Rather a stupid PM than a mad one

It was le Carré I think who wrote of a successful con-artist character in one of his novels that 'reality was whatever he believed it to be'. Whilst the capacity for convincing self-delusion may be an essential quality in a con-man, or a spy, it is perhaps less so for a Prime Minister. All politicians lie, of course, but few lie with the fatuity with which Gordon Brown does.

It was a source of universal amusement when he categorically denied calling off the election at the end of 2007 because he was scared of losing. And on Friday, when he categorically denied he had wanted Balls in the Treasury, the clumsy lie was again universally recognised. Blair of course would have diverted both questions with humour and the smug self-deprecation he was so good at before the camera. That Gordon Brown doesn't have the intellectual equipment to do the same, that his thought-processes are clumsy and slow-witted, may be one explanation as to why he retreats so quickly to risible lies. But an alternative possibility is that Brown is so self-deluded that he actually mistakes the lies he tells for truth, and this is profoundly concerning. I'd rather have a stupid PM in Number Ten than a mad one.

5 comments:

Anonymous said...

As it happens, there was a study into autism some time ago (buggered if I can find it now despite googling furiously) which showed that autistics have a tendency to rewrite history and their part in it so as to maintain their own internal fictions.

Example: you ask an autistic to choose between two boxes, one of which contains a prize and one of which contains some excrement. Clearly the autistic wants the prize but, whichever box he picks, he will usually insist that its contents were what he really wanted.

Essentially, other children very quickly develop the ability to differentiate between what they want and what they have, between what is real and what they wish was real; the autistic, however, either never develops this or develops only significantly later than other children and to an imperfect degree.

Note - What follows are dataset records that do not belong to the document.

(* ===== verification/ActorDemo.v ===== *)
(** Actors at work: the program of [dignus-actor-core/examples/basic.rs], an actor
    that greets, run in the world of [ActorWorld] from spawn to shutdown; and
    concrete runs of the theorems of [ActorTheorems]. *)
From S2P Require Import Prelude MpscQueue RunnerProtocol PollDriver Registry ActorCore ActorWorld ActorKeeps ActorCalls ActorDelivery ActorTheorems ActorShutdown.
Local Open Scope string_scope.

(** ** The greeter *)

(** A message is a [Greet] or something [downcast] turns away. *)
Inductive GreetMessage : Type := Greet (name : string) | OtherMessage.

(** What it printed, and how often it sent on its channel. *)
Record Greeter : Type := mkGreeter { printed : list string; completed : nat }.

Definition greeter_on_receive (self : Greeter) (message : GreetMessage) : Greeter :=
  match message with
  | Greet name => mkGreeter (printed self ++ ["Hello, " ++ name ++ "!"]) (S (completed self))
  | OtherMessage => self
  end.

(** It never returns a future; [on_kill] is the trait's default. *)
#[export] Instance greeter_actor : ActorBase Greeter Empty_set GreetMessage := {
  on_receive := λ _ self message _, (Done, [], greeter_on_receive self message);
  poll_future := λ _ f _, match f with end;
  on_kill := λ self, (Killed, [], self);
  on_dead_letter := no_callback;
}.

Definition new_greeter : Actor Greeter := mkActor context_new (mkGreeter [] 0).

(** [main]: two dispatchers, one greeter, one message; the worker's turn sends on
    the channel [main] waits for; shutdown kills, and the next turn finalizes. *)
Definition main_actions (name : string) : list waction :=
  [Spawn new_greeter None None 1024;
   Call (APost (mkActorRef 0 1 None) (mkMail (Greet name) None));
   Turn 0 [] 2; KillAll; Turn 0 [] 1].

(** What is left to see of a world. *)
Definition visible (w : World (A := Greeter) (F := Empty_set) (Msg := GreetMessage)) :=
  ((λ c, (printed (behaviour (actor (runner c))), completed (behaviour (actor (runner c))), life c))
     <$> runners w, (live_count (registry w)).1, scheduled <$> dispatchers w).

(** Whatever the name, [main] prints one greeting, is told once, and shuts down:
    the registry is empty and nothing is scheduled. *)
Lemma main_greets name :
  visible <$> run (wstep OtherMessage) (main_actions name) (world_new 2 (2 ^ 16))
  = Some ([(["Hello, " ++ name ++ "!"], 1%nat, Stopped)], Ok 0, [[]; []]).
Proof. vm_compute. reflexivity. Qed.

(** ** Witnesses *)

(** The second greeting is posted by another thread between the dequeue of the
    first and its [on_receive]. *)
Definition greeting (m : GreetMessage) : acall GreetMessage := APost (mkActorRef 0 1 None) (mkMail m None).
Definition two_greetings : list waction :=
  [Spawn new_greeter None None 2; Call (greeting (Greet "a"));
   Turn 0 [[]; [greeting OtherMessage]] 3].

Definition greeted : World (A := Greeter) (F := Empty_set) (Msg := GreetMessage) :=
  default (world_new 1 2) (run (wstep OtherMessage) two_greetings (world_new 1 2)).

Definition the_greeter : Cell (A := Greeter) (F := Empty_set) (Msg := GreetMessage) :=
  default (mkCell (mkRunner new_greeter (mkActorRef 0 0 None) 0 (mkQueue [] 0 0 0 0)) false Running
             false false None [] [] [] false 0) (runners greeted !! 0%nat).


Definition before_turn : World (A := Greeter) (F := Empty_set) (Msg := GreetMessage) :=
  default (world_new 1 2) (run (wstep OtherMessage) (take 2 two_greetings) (world_new 1 2)).

Definition waiting_greeter : Cell (A := Greeter) (F := Empty_set) (Msg := GreetMessage) :=
  default the_greeter (runners before_turn !! 0%nat).

(** Another thread kills the actor inside the turn. *)
Definition killed_meanwhile : list (list (acall GreetMessage)) := [[]; []; [AKill (mkActorRef 0 1 None)]].

Lemma turns_return_witness :
  exists w' w'', execute OtherMessage 0 2 0
      (begin_turn 0 (mkDisp false true [0%nat]) [] killed_meanwhile before_turn) = (Ok tt, w')
    /\ wstep OtherMessage (Turn 0 killed_meanwhile 2) before_turn = Some w''.
Proof.
  destruct (turns_return OtherMessage 1 2 (take 2 two_greetings) before_turn) as (_ & _ & H);
    [vm_compute; reflexivity|].
  eapply (H 0%nat false 0%nat [] waiting_greeter killed_meanwhile 2%nat);
    [vm_compute; reflexivity..|reflexivity|reflexivity|vm_compute; reflexivity| | |].
  - intros ctx b m s r' m' Hin. by apply elem_of_nil in Hin.
  - repeat constructor; intros r m Hin; repeat (apply elem_of_cons in Hin as [[=]|Hin]); by apply elem_of_nil in Hin.
  - vm_compute. lia.
Defined.

(** After the kills, with a post that comes too late. *)
Definition all_killed_world : World (A := Greeter) (F := Empty_set) (Msg := GreetMessage) :=
  (kill_all before_turn).2.

Lemma one_full {R} (r : ActorRegistry R) sl x :
  next_unused (inner (alloc r)) = 1 -> slot_at r 0 = Some sl -> owner sl = Some x -> full r.
Proof. intros E Hs Ho i [Hi _]. rewrite E in Hi. assert (i = 0) as -> by lia. eauto. Qed.

Lemma before_turn_ready : ready before_turn /\ ready all_killed_world.
Proof.
  split; (split_and!; [vm_compute; by repeat constructor|vm_compute; reflexivity|]);
    eapply one_full; vm_compute; reflexivity.
Qed.

Lemma shutdown_completes_witness :
  (exists w1, kill_all before_turn = (Ok tt, w1) /\ all_killed w1)
  /\ exists w2, wstep OtherMessage (Turn 0 [[greeting OtherMessage]] 1) all_killed_world = Some w2
    /\ (live_count (registry w2)).1 = Ok 0.
Proof.
  split.
  - destruct (shutdown_completes (ActorBase0 := greeter_actor) OtherMessage (λ _, eq_refl) 1 2
      (take 2 two_greetings) before_turn) as [H _]; [vm_compute; reflexivity|apply before_turn_ready|].
    destruct H as (w1 & E1 & _ & HK); [|by exists w1].
    intros [|[|id]] c Hc; vm_compute in Hc; [by injection Hc as <-|done|done].
  - destruct (shutdown_completes (ActorBase0 := greeter_actor) OtherMessage (λ _, eq_refl) 1 2
      (take 2 two_greetings ++ [KillAll]) all_killed_world) as [_ H];
      [vm_compute; reflexivity|apply before_turn_ready|].
    eexists. split; [vm_compute; reflexivity|].
    eapply (H _ [Turn 0 [[greeting OtherMessage]] 1]);
      [by repeat econstructor|vm_compute; reflexivity|vm_compute; reflexivity].
    Unshelve. intros [|[|id]] c Hc; vm_compute in Hc; [by injection Hc as <-|done|done].
Defined.

(** An actor whose [on_kill] panics. *)
#[local] Instance fragile_actor : ActorBase unit Empty_set unit := {
  on_receive := λ _ self _ _, (Done, [], self);
  poll_future := λ _ f _, match f with end;
  on_kill := λ self, (KillPanics, [], self);
  on_dead_letter := no_callback;
}.

Definition fragile_kill : list waction :=
  [Spawn (A := unit) (Msg := unit) (mkActor context_new tt) None None 2; KillAll].

Definition to_finalize : World (A := unit) (F := Empty_set) (Msg := unit) :=
  default (world_new 1 2) (run (wstep tt) fragile_kill (world_new 1 2)).

Lemma on_kill_panic_ends_worker_witness :
  exists w', wstep tt (Turn 0 [] 1) to_finalize = Some w' /\ (live_count (registry w')).1 = Ok 1
    /\ wstep tt (Turn 0 [] 1) w' = None.
Proof.
  edestruct (on_kill_panic_ends_worker tt 1 2 fragile_kill to_finalize 0 false 0 [])
    as (w' & Hw & Hg & Hd); [vm_compute; reflexivity..|].
  exists w'. split_and!; [exact Hw|by rewrite Hg; vm_compute; reflexivity|].
  apply (Hd []). reflexivity.
Defined.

It isn't impossible, if Broon really does suffer from some Autistic Spectrum Disorder, that he is simply not capable of recognising that he tried to push Darling out.

Nick Drew said...

We ran a thread on this here, last year Anon, and Guido has done some flippant stuff on it too. You'll see my opening surmise if you follow the link - not dissimilar to your own.

Technical opinion however seems to be that ASD sufferers are incapable of devising and maintaining systematic lies, and that he is more likely to be a Sociopath or suffer from Antisocial Personality Disorder

... oh, and megalomania, of course

whatever it is, (a) this is by no means of merely prurient or academic interest: we are all suffering as a consequence, day by day; and (b) horror of horrors, as Matthew Parris has said - Brown's condition has been obvious for 20 years and it's stable !

Anonymous said...

@Nick

That's exactly what I was talking about. Cheers, mate!

Bill Quango MP said...

I'd rather have a stupid PM in Number Ten than a mad one.

WELL ITS YOUR LUCKY DAY. YOU'VE GOT BOTH.

Budgie said...

I should have realised it with the 10p tax fiasco. McDebt introduced the 10p rate as though he was the little boy proudly displaying the plum; then he got rid of it with exactly the same attitude.